The tone values (<value>) are under user control. These values also tell TonePars whether to use both primary and register tiers or just a primary tier. The user specifies the values via fields in the control file. The \tonevalue field gives the primary tone values and the \tone_reg_value field gives the register tone values. If there is no \tone_reg_value field, then TonePars assumes that there is only a primary tier. For the example data above, there are the four listed in (12) which are to be interpreted as in (13).

 (12) \tonevalue H \tonevalue L \tone_reg_value h \tone_reg_value l

 (13) H primary high L primary low h register high l register low

The type and value of the tone field tell TonePars the underlying status of the tone (linked, left-floating, etc.) and the value (primary high, register h, etc.), but not to which TBU in the morpheme the tone belongs. By default, the first TBU will be assumed for a linked tone. A right-floating tone is aligned with the last TBU in the morpheme by default. A left-floating tone is aligned with the initial TBU in the morpheme by default.

One can specify which TBU a tone should be aligned with by using the marker symbol (an @ sign), the key word tbu and a number as in the examples above.[2]

The relative order of the \tone fields can be crucial. If an entry has a TBU with two distinct tones, then the first indicated tone will be aligned first, followed by the second tone.

### 3.3 Tone Rules

Once the underlying tones are assigned to their respective TBUs, TonePars applies the ordered tone rules. Such rules associate, spread, delink, delete, or insert tones. They can be cyclic or noncyclic.

The user writes the rules via a \tone_rule field in the control file. Each rule begins with a name and is followed by one or more commands. Thus, one can bundle several commands under one name. A rule may also be optionally conditioned to apply only when the specified conditions are met. The rules are applied in the order specified in the control file.
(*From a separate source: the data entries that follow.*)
(* ===== verification/UmallocSpec.v ===== *)
(** * The user memory allocator keeps the heap in order

    The heap is a row of blocks, free or in use, without gaps; the free list is
    the circular list of the free ones in the order of their addresses, with
    [base] first, and no two blocks next to each other are both free. *)

From S2P Require Import Prelude Umalloc.

Record blk : Type := Blk { b_at : Z; b_n : Z; b_free : bool }.

(** The blocks fill the memory from [lo] to [hi]. *)
Fixpoint tiles (lo hi : Z) (bs : list blk) : Prop :=
  match bs with
  | [] => lo = hi
  | b :: bs => b_at b = lo /\ 0 < b_n b /\ tiles (lo + HEADER * b_n b) hi bs
  end.

(** No two neighbours are both free. *)
Fixpoint apart (bs : list blk) : Prop :=
  match bs with
  | b :: bs' => (match bs' with c :: _ => b_free b && b_free c = false | [] => True end) /\ apart bs'
  | [] => True
  end.

(** The addresses of the free blocks. *)
Fixpoint frees (bs : list blk) : list Z :=
  match bs with
  | [] => []
  | b :: bs => if b_free b then b_at b :: frees bs else frees bs
  end.

(** Following [ptr] from [p] passes through [l] and arrives at [q]. *)
Fixpoint seg (ptr : Z -> Z) (p : Z) (l : list Z) (q : Z) : Prop :=
  match l with
  | [] => p = q
  | x :: l => p = x /\ seg ptr (ptr x) l q
  end.

Lemma frees_app a b : frees (a ++ b) = frees a ++ frees b.
Proof. induction a as [|x a IH]; simpl; [reflexivity|]. destruct (b_free x); simpl; rewrite IH; reflexivity. Qed.

Lemma tiles_app lo hi a b : tiles lo hi (a ++ b) <-> exists mid, tiles lo mid a /\ tiles mid hi b.
Proof.
  revert lo. induction a as [|x a IH]; intros lo; simpl.
  - split; [eauto|]. intros (mid & <- & H). exact H.
  - rewrite IH. split; [intros (H1 & H2 & mid & H3 & H4); eauto 6|]. intros (mid & (H1 & H2 & H3) & H4). eauto 6.
Qed.
(** * Request status narrowing: [getRequestStatus] and [isRequestStatus]

    A shallow embedding of [src/requestStatus.ts].  The two functions are
    JavaScript at run time, so they are embedded over run-time values: enum
    members are strings, the error state is a reference to an object of the
    heap, [typeof] and [in] are the operators of the language, and [in]
    throws a [TypeError] on a right operand that is not an object.  The
    TypeScript types of the file ([RequestStatusEnum], [RequestStatus],
    [ExtractRequestStatus]) are predicates on those values. *)

From stdpp Require Import gmap strings.

Open Scope string_scope.

(** ** Run-time values *)

Definition loc := positive.

(** The kinds of value the module can meet.  Numbers, symbols and functions
    are left out: like booleans they are neither strings nor objects. *)
Inductive value : Type :=
  | VUndefined
  | VNull
  | VBool (b : bool)
  | VString (s : string)
  | VObject (l : loc).

#[global] Instance value_eq_dec : EqDecision value.
Proof. solve_decision. Defined.

(** An object is a record of its own properties; the heap binds references
    to objects.  Inherited properties ([toString] and the like, from
    [Object.prototype]) are not modelled: ["error"] is not one of them. *)
Abbreviation object := (gmap string value).
Abbreviation heap := (gmap loc (gmap string value)).

Inductive error : Type := TypeError.

Inductive completion (A : Type) : Type :=
  | Normal (a : A)
  | Throw (e : error).
Arguments Normal {A} a.
Arguments Throw {A} e.

(** ** Computations: a heap is threaded, a throw ends the computation *)

Definition JS (A : Type) : Type := heap → completion A * heap.

#[global] Instance JS_ret : MRet JS := λ A a h, (Normal a, h).

#[global] Instance JS_bind : MBind JS := λ A B f m h,
  match m h with
  | (Normal a, h') => f a h'
  | (Throw e, h') => (Throw e, h')
  end.

Definition throw {A : Type} (e : error) : JS A := λ h, (Throw e, h).

(** [a && b] on booleans: [b] is evaluated only when [a] is true. *)
Definition and_then (a b : JS bool) : JS bool :=
  x ← a; if x : bool then b else mret false.

Infix "&&&" := and_then (at level 40, left associativity).

(** ** Operators of the language *)

(** [typeof v].  [typeof null] is ["object"]. *)
Definition typeof (v : value) : string :=
  match v with
  | VUndefined => "undefined"
  | VNull => "object"
  | VBool _ => "boolean"
  | VString _ => "string"
  | VObject _ => "object"
  end.

(** [a === b]: primitives by value, objects by reference. *)
Definition strict_equals (a b : value) : bool :=
  match a, b with
  | VUndefined, VUndefined => true
  | VNull, VNull => true
  | VBool x, VBool y => Bool.eqb x y
  | VString x, VString y => String.eqb x y
  | VObject x, VObject y => Pos.eqb x y
  | _, _ => false
  end.

(** The object a reference denotes.  A program cannot make a reference the
    heap does not bind; such a reference reads as an object without
    properties. *)
Definition deref (h : heap) (l : loc) : object := default ∅ (h !! l).

(** [k in v]: a [TypeError] unless [v] is an object. *)
Definition op_in (k : string) (v : value) : JS bool :=
  match v with
  | VObject l => λ h, (Normal (bool_decide (is_Some (deref h l !! k))), h)
  | _ => throw TypeError
  end.

(** [v.error], the member access of the call sites: a [TypeError] on [null]
    and [undefined], [undefined] on a boolean or a string (their wrappers
    have no such property) and on an object without the property. *)
Definition member_error (v : value) : JS value :=
  match v with
  | VObject l => λ h, (Normal (default VUndefined (deref h l !! "error")), h)
  | VBool _ | VString _ => mret VUndefined
  | VUndefined | VNull => throw TypeError
  end.

(** An object literal [{ ... }] allocates a fresh reference. *)
Definition object_literal (o : object) : JS value :=
  λ h, let l := fresh (dom h) in (Normal (VObject l), <[l := o]> h).
(** The fall of [hardDrop]: [k] rows down, to the first place from which
    the row below is not free. *)
Lemma fall_spec (p : matrix) (fuel : nat) : forall g,
  piece g = Some p ->
  has_cell p = true ->
  (Z.to_nat (Z.of_nat (length (board g)) - py (pos g)) < fuel)%nat ->
  exists k : nat,
    fall fuel g = Ok (set_score (score g + 2 * Z.of_nat k)
                        (set_pos (Pos (px (pos g)) (py (pos g) + Z.of_nat k)) g))
    /\ collide (board g) p (Pos (px (pos g)) (py (pos g) + Z.of_nat k + 1)) = true
    /\ forall k', (k' < k)%nat ->
         collide (board g) p (Pos (px (pos g)) (py (pos g) + Z.of_nat k' + 1)) = false.
Proof.
  induction fuel as [|fuel IH]; intros g Hp Hcell Hfuel; [lia|].
  cbn [fall]. rewrite Hp. cbn [deref obind].
  destruct (collide (board g) p (Pos (px (pos g)) (py (pos g) + 1))) eqn:Ehit.
  - exists 0%nat. rewrite lowered_0. split; [reflexivity|]. split.
    + now rewrite Z.add_0_r.
    + intros k' Hk'. lia.
  - assert (Hroom : py (pos g) + 1 < Z.of_nat (length (board g))).
    { destruct (has_cell_spec p Hcell) as (j & i & row & v & Hj & Hi & Hv).
      pose proof (free_fits _ _ _ Ehit j i row v Hj Hi Hv) as (brow & Hbrow & _).
      apply lookupZ_Some in Hbrow as [Hr _]. cbn [py] in Hr. lia. }
    destruct (IH (set_score (score g + 2)
                    (set_pos (Pos (px (pos g)) (py (pos g) + 1)) g)))
      as (k & E & Hstop & Hfree).
    + exact Hp.
    + exact Hcell.
    + cbn [board set_score set_pos pos py]. lia.
    + cbn [board pos set_score set_pos px py] in Hstop, Hfree.
      exists (S k). rewrite E. split; [|split].
      * f_equal. unfold set_score, set_pos.
        cbn [isRemote board score gameOver piece nextPiece pos dropCounter
             dropInterval onGameOver onScore onBoardUpdate onNextPiece
             onLinesCleared px py].
        f_equal; [lia | f_equal; lia].
      * rewrite <- Hstop. do 2 f_equal. lia.
      * intros [|k'] Hk'.
        -- now rewrite Z.add_0_r.
        -- rewrite <- (Hfree k') by lia. do 2 f_equal. lia.
Qed.
(** [loadSavedCharacters]: the [catch] covers [openDB] only; the promise
    of the request is returned, not awaited, inside the [try]. *)
Definition loadSavedCharacters (faults : LoadFaults) (store : Store)
    : Settlement (list Character.t) :=
  if load_opens faults then
    if load_reads faults then ResolvesTo store
    else RejectsWith (ThrownString (js "Failed to load characters"))
  else ResolvesTo [].

(** [saveCharacterToStorage]: how the returned promise settles ([None] when
    it never does, which is when the reload inside [oncomplete] rejects) and
    the store afterwards. *)
Definition saveCharacterToStorage (faults : WriteFaults) (character : Character.t)
    (store : Store) : option (Settlement (list Character.t)) * Store :=
  if write_opens faults then
    if write_commits faults then
      let store' := storePut character store in
      match loadSavedCharacters (write_reload faults) store' with
      | ResolvesTo all => (Some (ResolvesTo all), store')
      | RejectsWith _ => (None, store')
      end
    else
      (Some (RejectsWith (ThrownString
         (js "Failed to save character. The database might be full or corrupted."))),
       store)
  else (Some (RejectsWith (ThrownError (js "Database connection failed."))), store).

(** [deleteCharacterFromStorage] likewise. *)
Definition deleteCharacterFromStorage (faults : WriteFaults) (id : jsstring)
    (store : Store) : option (Settlement (list Character.t)) * Store :=
  if write_opens faults then
    if write_commits faults then
      let store' := storeDelete id store in
      match loadSavedCharacters (write_reload faults) store' with
      | ResolvesTo all => (Some (ResolvesTo all), store')
      | RejectsWith _ => (None, store')
      end
    else (Some (RejectsWith (ThrownString (js "Failed to delete character"))), store)
  else
    (Some (RejectsWith (ThrownError (js "Database connection failed during delete."))),
     store).
Lemma write_all_tmp fs0 suffix mode data fs :
  with_tmp fs0 suffix (Fs.mkFile mode []) fs →
  let '(r, fs') := Fs.write_all (tmp_name suffix) data fs in
  ∃ k, with_tmp fs0 suffix (Fs.mkFile mode (take k data)) fs' ∧ (is_ok r = true → k = length data).
Proof.
  intros H. pose proof H as (_ & _ & Hf & _). unfold Fs.write_all, Fs.next.
  set (n := match Fs.fault fs (Fs.calls fs) with
            | Some ft => Fs.ft_written ft | None => length data end).
  exists n. split; [|by subst n; destruct (Fs.fault fs (Fs.calls fs))].
  cbn [Fs.files]. rewrite Hf.
  eapply (with_tmp_step _ _ _ _ _ _ _ H); [done|done| |cbn; by rewrite <- app_assoc|].
  { cbn. by rewrite alter_insert_eq. }
  apply Forall_app. split.
  - apply Forall_map, Forall_forall. intros k _. simpl. rewrite alter_insert_eq. eauto.
  - constructor; [|done]. rewrite alter_insert_eq. eauto.
Qed.

(** Removing the temporary file, whether or not it works. *)
Lemma remove_tmp fs0 suffix f fs :
  with_tmp fs0 suffix f fs →
  let '(_, fs') := Fs.remove_file (tmp_name suffix) fs in
  progress fs0 fs' ∧ intact fs0 (Fs.files fs') ∧ is_Some (Fs.dir fs').
Proof.
  intros (Hp & Hn & Hf & Hd). unfold Fs.remove_file, Fs.next.
  destruct (Fs.fault fs (Fs.calls fs)); simpl.
  { split_and!; [by eapply progress_quiet| |done]. right. eauto. }
  rewrite Hf, delete_insert_id by done. split_and!; [|by left|done].
  eapply (progress_step _ fs); [done..|]. constructor; [by left|done].
Qed.

Lemma rename_tmp fs0 suffix f fs :
  with_tmp fs0 suffix f fs →
  let '(r, fs') := Fs.rename (tmp_name suffix) enabled_name fs in
  match r with
  | Ok _ => Fs.files fs' = <[enabled_name := f]> (Fs.files fs0) ∧
      Fs.unreadable fs' = Fs.unreadable fs0 ∧ is_Some (Fs.dir fs') ∧
      Fs.seen fs' = Fs.seen fs ++ [Fs.files fs']
  | Err _ => progress fs0 fs' ∧ intact fs0 (Fs.files fs') ∧ is_Some (Fs.dir fs')
  end.
Proof.
  intros (Hp & Hn & Hf & Hd). unfold Fs.rename, Fs.next.
  destruct (Fs.fault fs (Fs.calls fs)); simpl.
  { split_and!; [by eapply progress_quiet| |done]. right. eauto. }
  rewrite Hf, lookup_insert_eq, delete_insert_id by done. split_and!; try done. apply Hp.
Qed.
The tone rules in TonePars are conceptually modeled after Archangeli and Pulleyblank (1993) and Hyman (1990) (which is based on early work of Archangeli and Pulleyblank) and are based on discussions in Pulleyblank (1986) and Kenstowicz (1994). In order for the tool to be as general as possible, the rules have been highly parameterized. The following sections delineate these parameters and briefly illustrate them.[3]

#### 3.3.1 Operations

Every command begins with an operation that is to be performed on some tone. The possible operations are listed in (14).

Some examples are given in (15).

 (15) \tone_rule clitic_register_h_TR Associate a h tone. \tone_rule verbal_H_delinking_TR Delink a current linked H tone, Delete a current right-floating h tone. \tone_rule L_clitic_h_association_TR Delete a left floating h tone, Insert a right-floating h tone. \tone_rule h_association_TR Link a left floating h tone. \tone_rule H_spread_TR Associate a H tone, Spread a linked H tone.

Each of these assumes the default settings for the various operation parameters.

#### 3.3.2 Operation Parameters

The operations are further qualified via direction, iteration, mode and OCP (Obligatory Contour Principle) settings.

Direction is either towards the left (right-to-left) or towards the right (left-to-right). The direction parameter is especially appropriate for the spreading operation. The user may specify the direction using any of the values listed in (16).

 (16) left-to-right The operation applies towards the right. leftward The operation applies towards the left. right-to-left The operation applies towards the left. rightward The operation applies towards the right.

Iteration deals with how many times and in what fashion the operation is to be applied.[4] The possibilities are delineated in (17).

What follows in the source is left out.